*WORK REQUIRED*. Only the lines below from the one containing "let shift := 53 - (Z.log2 n - Z.log2 d) in" to the one containing "let '(p, q)" should be repeated, both included and unchanged.
SUPPLIED DATA: Begin
(** The request goes on after an hour, the wait fails after a day. *)
Lemma approval_expiries_disagree_witness :
  let m := Waits.persist_waiting_node 0 (λ _, "w") (λ _, None) Waits.ex_wait_run (ex_row "approval")
             ex_approval (Some "approval_pending") in
  (m empty_store).1 = Ok () ∧
  ar_expires_at (ApprovalActions.bound_by 0 ex_context ex_approval_config ex_request) = Some 3600000000 ∧
  waits_as "tok" (λ w, ww_wait_type w = EVENT ∧ ww_wake_at w = Some 86400000000 ∧ ww_timeout_action w = Some "fail" ∧
                       Resume.ending_of "expired" (Waits.expired_decision w) = Resume.EndFailure) m empty_store.
Proof.
  split; [vm_compute; reflexivity|].
  assert (validate_approval_output ex_int ex_text (res_output (ApprovalActions.waiting_result ex_approval ex_approval_config))
          = Ok ex_approval) as Hout by (vm_compute; reflexivity).
  destruct (approval_expiries_disagree 0 (λ _, "w") (λ _, None) ex_int ex_text Waits.ex_wait_run (ex_row "approval") "tok")
    with (context := ex_context) (cfg := ex_approval_config) (at_ := 0) (request0 := ex_request)
         (request := JStr "q") (status := JStr "pending") (channels := JArr []) (job := JStr "j") (revisions := JInt 0)
         (output := ex_approval) (st := empty_store) as [[H1 _] H2];
    [by split|reflexivity|reflexivity|exact Hout|]. exact (conj H1 H2).
Defined.
End NodesSpec.
(** The float nearest to [n / d], as a quotient, for positive [n] and [d]:
    its numerator has 53 bits before the scaling by a power of two. *)
Definition float_quotient (n d : Z) : Z * Z :=
  let shift := 53 - (Z.log2 n - Z.log2 d) in
  let '(n, d) := if 0 <=? shift then (n * 2 ^ shift, d) else (n, d * 2 ^ (- shift)) in
  let m := mantissa n d in
  if 0 <=? shift then (m, 2 ^ shift) else (m * 2 ^ (- shift), 1).

(** [int(delta.total_seconds() * 1000)], never negative. *)
Definition milliseconds (delta : Z) : Z :=
  if delta <=? 0 then 0
  else
    let '(p, q) := float_quotient delta 1000000 in
    let '(r, s) := float_quotient (p * 1000) q in
    r / s.

Definition duration_ms (node : WorkflowNodeRun) : option Z :=
  match nr_started_at node, nr_finished_at node with
  | Some started, Some finished => Some (milliseconds (finished - started))
  | _, _ => None
  end.

(** The response repeats the fields of the row. *)
Record WorkflowNodeRunResponse := {
  nrr_node : WorkflowNodeRun;
  nrr_duration_ms : option Z;
  nrr_can_resume : bool;
  nrr_can_retry : bool;
}.
(** The example of the specification for C7: five color frames, three
    matches, frames 0 to 2. *)
Example five_colors_run :
  let r := combine_and_rename_files five_colors margin in
  raised r = None
  /\ map (fun m => payload (fm_color m)) (matched (final r))
     = ["1.0.png"; "3.0.png"; "5.0.png"]%string
  /\ map fst (written (final r))
     = ["frame-000000.color.jpg"; "frame-000000.depth.png";
        "frame-000000.pose.txt";
        "frame-000001.color.jpg"; "frame-000001.depth.png";
        "frame-000001.pose.txt";
        "frame-000002.color.jpg"; "frame-000002.depth.png";
        "frame-000002.pose.txt"]%string.
Proof. repeat split; vm_compute; reflexivity. Qed.

(** *** Where the code departs from the specification *)

(** C3.  Scene [scene_a] has a pose log that does not parse and [scene_b] is
    in order: on its own [scene_b] is converted, but in a batch with
    [scene_a], which is sorted first, [main] ends with the parse error and
    writes nothing for [scene_b]. *)
Lemma failing_scene_stops_later_scenes :
  PyStr.sorted (map fst two_scenes) = ["scene_a"; "scene_b"]%string
  /\ map (fun x => (fst x, fst (snd x)))
         (fst (main (Some [("scene_b"%string, Some good)]) margin))
     = [("scene_b", "frame-000000.color.jpg");
        ("scene_b", "frame-000000.depth.png");
        ("scene_b", "frame-000000.pose.txt"); ("scene_b", "info.txt")]%string
  /\ snd (main (Some [("scene_b"%string, Some good)]) margin) = None
  /\ main (Some two_scenes) margin = ([], Some ValueError).
Proof. repeat split; reflexivity. Qed.

(** C4.  Two pose lines pass the filter, one with three tokens and one with
    a component that is no number: neither is a line of eight numbers, and
    the pose file loads without any error. *)
Lemma malformed_pose_lines_load :
  map keeps short_log = [true; true]
  /\ map (fun l => eight_numbers (PyStr.strip l)) short_log = [false; false]
  /\ load_poses short_log
     = Ok [Entry 0 1 ["1.0"; "2.0"]%string;
           Entry 1 2 ["x"; "2.0"; "3.0"; "0"; "0"; "0"; "1"]%string].
Proof. repeat split; reflexivity. Qed.

(** C5.  Of the names 9.5.png and 10.5.png the loader puts 10.5.png first:
    the color entries are not in ascending order of timestamp. *)
Lemma color_entries_not_in_timestamp_order :
  image_entries (image_files [".png"; ".jpg"]%string uneven_names)
  = Ok [color 0 (21 # 2) "10.5.png"; color 1 (19 # 2) "9.5.png"]
  /\ ts_ascending [color 0 (21 # 2) "10.5.png"; color 1 (19 # 2) "9.5.png"]
     = false.
Proof. split; reflexivity. Qed.

(** C9.  The pose pool is empty and the only depth frame is far from the
    color frame: the iteration does not break, it skips the color frame. *)
Lemma empty_pose_pool_skips :
  pose_entries no_pose_far_depth = []
  /\ body files files margin (color 0 1 "1.00.png") no_pose_far_depth
     = Continue no_pose_far_depth
  /\ body files files margin (color 0 1 "1.00.png") no_pose_far_depth
     <> Break no_pose_far_depth.
Proof. repeat split; try reflexivity. discriminate. Qed.

End Runs.

(** ** Double precision: the law of the boundary, and runs *)

Module Binary64Facts.

Import Binary64.

Lemma compare_cont_eq (m m' : positive) :
  Pos.compare_cont Eq m m' = Eq -> m = m'.
Proof. apply Pos.compare_eq. Qed.

(** Doubles that compare equal are not greater than one another; a NaN is
    equal to nothing. *)
Lemma equal_not_greater (a b : spec_float) :
  SFeqb a b = true -> gt a b = false.
Proof.
  unfold gt, SFltb, SFeqb.
  destruct a as [sa|sa| |sa ma ea], b as [sb|sb| |sb mb eb]; simpl;
    try discriminate; try reflexivity;
    try (destruct sa; simpl; discriminate);
    try (destruct sb; simpl; discriminate).
  - destruct sa, sb; simpl; try discriminate; reflexivity.
  - destruct sa, sb; simpl; try discriminate;
      destruct (Z.compare ea eb) eqn:E; try discriminate;
      apply Z.compare_eq in E; subst eb; rewrite Z.compare_refl;
      destruct (Pos.compare_cont Eq ma mb) eqn:Em; try discriminate;
      apply compare_cont_eq in Em; subst mb;
      change (Pos.compare_cont Eq ma ma) with (Pos.compare ma ma);
      rewrite Pos.compare_refl; reflexivity.
Qed.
SUPPLIED DATA: End
*RESPONSE AREA*.
  let shift := 53 - (Z.log2 n - Z.log2 d) in
  let '(n, d) := if 0 <=? shift then (n * 2 ^ shift, d) else (n, d * 2 ^ (- shift)) in
  let m := mantissa n d in
  if 0 <=? shift then (m, 2 ^ shift) else (m * 2 ^ (- shift), 1).

(** [int(delta.total_seconds() * 1000)], never negative. *)
Definition milliseconds (delta : Z) : Z :=
  if delta <=? 0 then 0
  else
    let '(p, q) := float_quotient delta 1000000 in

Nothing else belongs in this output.